16 ounce peaches, preferably home-frozen

½ cup juice, drained from peaches

1 envelope unflavored gelatin

4 eggs, separated

½ cup water

1 tbsp. lemon juice

⅛ tsp. salt

¼ tsp. almond extract

½ pt whipping cream, whipped

½ cup sugar

Take the canned peaches and separate the juice from the peaches.

Sprinkle gelatin on juice.

Beat egg yolks and water together and add to gelatin mixture.

Cook in double boiler until gelatin is dissolved and mixture is somewhat thickened.
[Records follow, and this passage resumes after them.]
(** [colors.get(key) if colors else None] *)
Definition color_of (colors : option (gmap string string)) (key : string) : option string :=
  match colors with
  | Some c => if bool_decide (c = ∅) then None else c !! key
  | None => None
  end.

(** The loop over [keys]: the calls made so far, and the exception if one of
    the subscripts raised. *)
Fixpoint plot_keys (runs : list (list Snapshot)) (T : nat)
    (colors : option (gmap string string)) (keys : list string) : list draw * result unit :=
  match keys with
  | [] => ([], inr tt)
  | key :: rest =>
      match vals_of runs T key with
      | inl e => ([], inl e)
      | inr vals =>
          let median := along_axis0 median vals T in
          let q1 := along_axis0 (quantile 0.25%float) vals T in
          let q3 := along_axis0 (quantile 0.75%float) vals T in
          let color := color_of colors key in
          let (ds, r) := plot_keys runs T colors rest in
          (Plot (seq 0 T) median (capitalize key +:+ " (median)") color
             :: FillBetween (seq 0 T) q1 q3 0.2%float color :: ds, r)
      end
  end.

Definition is_empty_data (data : plot_data) : bool :=
  match data with
  | OneRun [] | Runs [] => true
  | _ => false
  end.

Definition plot_states (data : plot_data) (keys : list string)
    (colors : option (gmap string string)) : list draw * result unit :=
  if is_empty_data data then ([Clear], inr tt)
  else
    let runs := match data with OneRun r => [r] | Runs rs => rs end in
    let T := min_len runs in
    if (T =? 0)%nat then ([Clear], inr tt)
    else
      let (ds, r) := plot_keys runs T colors keys in
      match r with
      | inl e => (Clear :: ds, inl e)
      | inr _ => (Clear :: ds ++ [Legend], inr tt)
      end.

End Plotting.

Arguments Clear {num}.
Arguments Legend {num}.
Arguments Plot {num} _ _ _ _.
Arguments FillBetween {num} _ _ _ _ _.

Definition PLOT_1_KEYS : list string := ["susceptible"].
Definition PLOT_2_KEYS : list string := ["acute"].
Definition PLOT_3_KEYS : list string := ["chronic"; "acute"].
Definition PLOT_4_KEYS : list string := ["aids"; "dead"].

Definition state_colors : gmap string string :=
  list_to_map [("susceptible", "lightgray"); ("acute", "red"); ("chronic", "orange");
               ("aids", "purple"); ("dead", "black")].

(** ** The session over an arbitrary engine *)

(** The values of the block of [batch_export] marked for editing. *)
Module Batch.
Record Config := {
  prep_values : list float;
  modes : list string;
  max_t : Z;
  iterations : Z;
  num_nodes : Z;
  network_seed : Z
}.
End Batch.

(** The block as it stands in the file. *)
Definition batch_config : Batch.Config := {|
  Batch.prep_values := [0.1; 0.2; 0.3; 0.4; 0.5; 0.6; 0.7; 0.8; 0.9; 1.0]%float;
  Batch.modes := ["standard"];
  Batch.max_t := 520;
  Batch.iterations := 50;
  Batch.num_nodes := 1000;
  Batch.network_seed := 67
|}.

(** The name of an exported file. *)
Definition filename (mode : string) (prep_pct : Z) (max_week : nat)
    (nodes net_seed iters : Z) (timestamp : string) : string :=
  mode +:+ "_prep" +:+ pretty prep_pct +:+ "_weeks" +:+ pretty max_week
    +:+ "_nodes" +:+ pretty nodes +:+ "_netseed" +:+ pretty net_seed
    +:+ "_iters" +:+ pretty iters +:+ "_RAW__" +:+ timestamp +:+ ".csv".

(** [dir / name] *)
Definition path_join (dir name : string) : string := dir +:+ "/" +:+ name.

Arguments filename : simpl never.
Arguments path_join : simpl never.
Arguments int_of_float : simpl never.

(** The header row for [num_runs] runs. *)
Definition header_of (num_runs : nat) : list string :=
  ["week"; "mode"; "prep"]
    ++ flat_map (fun run_idx : nat => map (fun k => k +:+ "_" +:+ pretty (run_idx + 1)%nat) KEYS)
         (seq 0 num_runs).

(** [{k: 0 for k in KEYS}] *)
Definition zero_snapshot : Snapshot := list_to_map (map (fun k => (k, 0)) KEYS).

Section Session.

(** The engine: the class [NetworkModel] imported from [network_model].
    [NetworkModel a] is the constructor call with keyword arguments [a],
    [step m] is [m.step()], which updates the object in place (here: returns
    the updated object), and [states_per_time m] reads the attribute of that
    name.  What a [step] that raises has done to its object cannot be read off
    the files at hand; the object is taken to be as it was. *)
Context {Model : Type}.
Variable NetworkModel : ModelArgs -> result Model.
Variable step : Model -> result Model.
Variable states_per_time : Model -> list Snapshot.

(** [datetime.now().strftime(...)]: the [n]-th reading of the clock taken by
    the session, already formatted. *)
Variable now : nat -> string.

(** The module-level globals.  [model] and [pos] only feed the drawing
    routines and are left out; [clock_reads] counts the readings of the clock
    taken so far. *)
Record Session := {
  running : bool;
  t : nat;
  models : list Model;
  current_view : view;
  inputs : Inputs;
  trace : list effect;
  clock_reads : nat
}.

Definition set_running (b : bool) (s : Session) : Session :=
  {| running := b; t := t s; models := models s; current_view := current_view s;
     inputs := inputs s; trace := trace s; clock_reads := clock_reads s |}.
Remove from heat; add lemon juice, salt, and almond extract.

Chill slightly.

Puree peaches and add to cooled mixture.

Beat egg whites until thick and add sugar gradually, beating until stiff.

Fold into peach mixture.

Whip the cream.

Reserve some for garnish; fold remainder into mixture.

Place in dessert dishes and chill overnight.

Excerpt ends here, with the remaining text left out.